*** INFORMATION SUPPLIED ***
(** An event other than a tick or [ALL_TASKS_CLEARED] is handled by
    doing nothing. *)
Lemma handleWorkerMessage_other (d : Msg.Data) (this : Proxy.TimerManager) :
  Msg.action d <> VStr "TIMER_TICK" -> Msg.action d <> VStr "ALL_TASKS_CLEARED" ->
  Proxy.handleWorkerMessage d this = (Proxy.Returns tt, this).
Proof.
  intros H1 H2. unfold Proxy.handleWorkerMessage.
  rewrite (bool_decide_eq_false_2 _ H1), (bool_decide_eq_false_2 _ H2).
  by case_bool_decide.
Qed.

Lemma step_frame (this : Proxy.TimerManager) (op : Proxy.Op) :
  Proxy.workerPath (Proxy.step this op) = Proxy.workerPath this
  /\ Proxy.isConnected (Proxy.step this op) = Proxy.isConnected this
  /\ exists new, Proxy.posted (Proxy.step this op) = Proxy.posted this ++ new
                 /\ Forall (fun d => proxy_request d = true) new.
Proof.
  assert (Hnone : exists new, Proxy.posted this = Proxy.posted this ++ new
                              /\ Forall (fun d => proxy_request d = true) new).
  { exists []. by rewrite app_nil_r. }
  destruct op as [n i c r|n| |n|d]; simpl.
  - rewrite addTimerTask_eq.
    destruct (negb (Proxy.isConnected this)); [done|].
    destruct (negb (callable c)); [done|].
    destruct (Proxy.bad_interval i) eqn:Hi; [done|]. simpl.
    destruct (_ && _); simpl; [|done]. split_and!; [done|done|].
    eexists. split; [done|]. apply Forall_singleton.
    unfold proxy_request. simpl. rewrite Hi. by destruct r.
  - rewrite clearTimerTask_eq.
    destruct (negb (Proxy.isConnected this)); [done|].
    destruct (cloneable n); simpl; [|done]. split_and!; [done|done|].
    eexists. split; [done|]. by apply Forall_singleton.
  - rewrite removeAllTimerTasks_eq.
    destruct (negb (Proxy.isConnected this)); [done|]. simpl. split_and!; [done|done|].
    eexists. split; [done|]. by apply Forall_singleton.
  - rewrite ping_eq.
    destruct (negb (Proxy.isConnected this)); [done|].
    destruct (cloneable _); simpl; [|done]. split_and!; [done|done|].
    eexists. split; [done|]. by apply Forall_singleton.
  - destruct (handleWorkerMessage_frame d this) as (? & ? & E).
    split_and!; [done|done|]. rewrite E. done.
Qed.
*** End of INFORMATION SUPPLIED ***
- WORK TO BE COMPLETED
Return each line of the data exactly as written above.

- ANSWER TO THE EXERCISE
(** An event other than a tick or [ALL_TASKS_CLEARED] is handled by
    doing nothing. *)
Lemma handleWorkerMessage_other (d : Msg.Data) (this : Proxy.TimerManager) :
  Msg.action d <> VStr "TIMER_TICK" -> Msg.action d <> VStr "ALL_TASKS_CLEARED" ->
  Proxy.handleWorkerMessage d this = (Proxy.Returns tt, this).
Proof.
  intros H1 H2. unfold Proxy.handleWorkerMessage.
  rewrite (bool_decide_eq_false_2 _ H1), (bool_decide_eq_false_2 _ H2).
  by case_bool_decide.
Qed.

Lemma step_frame (this : Proxy.TimerManager) (op : Proxy.Op) :
  Proxy.workerPath (Proxy.step this op) = Proxy.workerPath this
  /\ Proxy.isConnected (Proxy.step this op) = Proxy.isConnected this
  /\ exists new, Proxy.posted (Proxy.step this op) = Proxy.posted this ++ new
                 /\ Forall (fun d => proxy_request d = true) new.
Proof.
  assert (Hnone : exists new, Proxy.posted this = Proxy.posted this ++ new
                              /\ Forall (fun d => proxy_request d = true) new).
  { exists []. by rewrite app_nil_r. }
  destruct op as [n i c r|n| |n|d]; simpl.
  - rewrite addTimerTask_eq.
    destruct (negb (Proxy.isConnected this)); [done|].
    destruct (negb (callable c)); [done|].
    destruct (Proxy.bad_interval i) eqn:Hi; [done|]. simpl.
    destruct (_ && _); simpl; [|done]. split_and!; [done|done|].
    eexists. split; [done|]. apply Forall_singleton.
    unfold proxy_request. simpl. rewrite Hi. by destruct r.
  - rewrite clearTimerTask_eq.
    destruct (negb (Proxy.isConnected this)); [done|].
    destruct (cloneable n); simpl; [|done]. split_and!; [done|done|].
    eexists. split; [done|]. by apply Forall_singleton.
  - rewrite removeAllTimerTasks_eq.
    destruct (negb (Proxy.isConnected this)); [done|]. simpl. split_and!; [done|done|].
    eexists. split; [done|]. by apply Forall_singleton.
  - rewrite ping_eq.
    destruct (negb (Proxy.isConnected this)); [done|].
    destruct (cloneable _); simpl; [|done]. split_and!; [done|done|].
    eexists. split; [done|]. by apply Forall_singleton.
  - destruct (handleWorkerMessage_frame d this) as (? & ? & E).
    split_and!; [done|done|]. rewrite E. done.
Qed.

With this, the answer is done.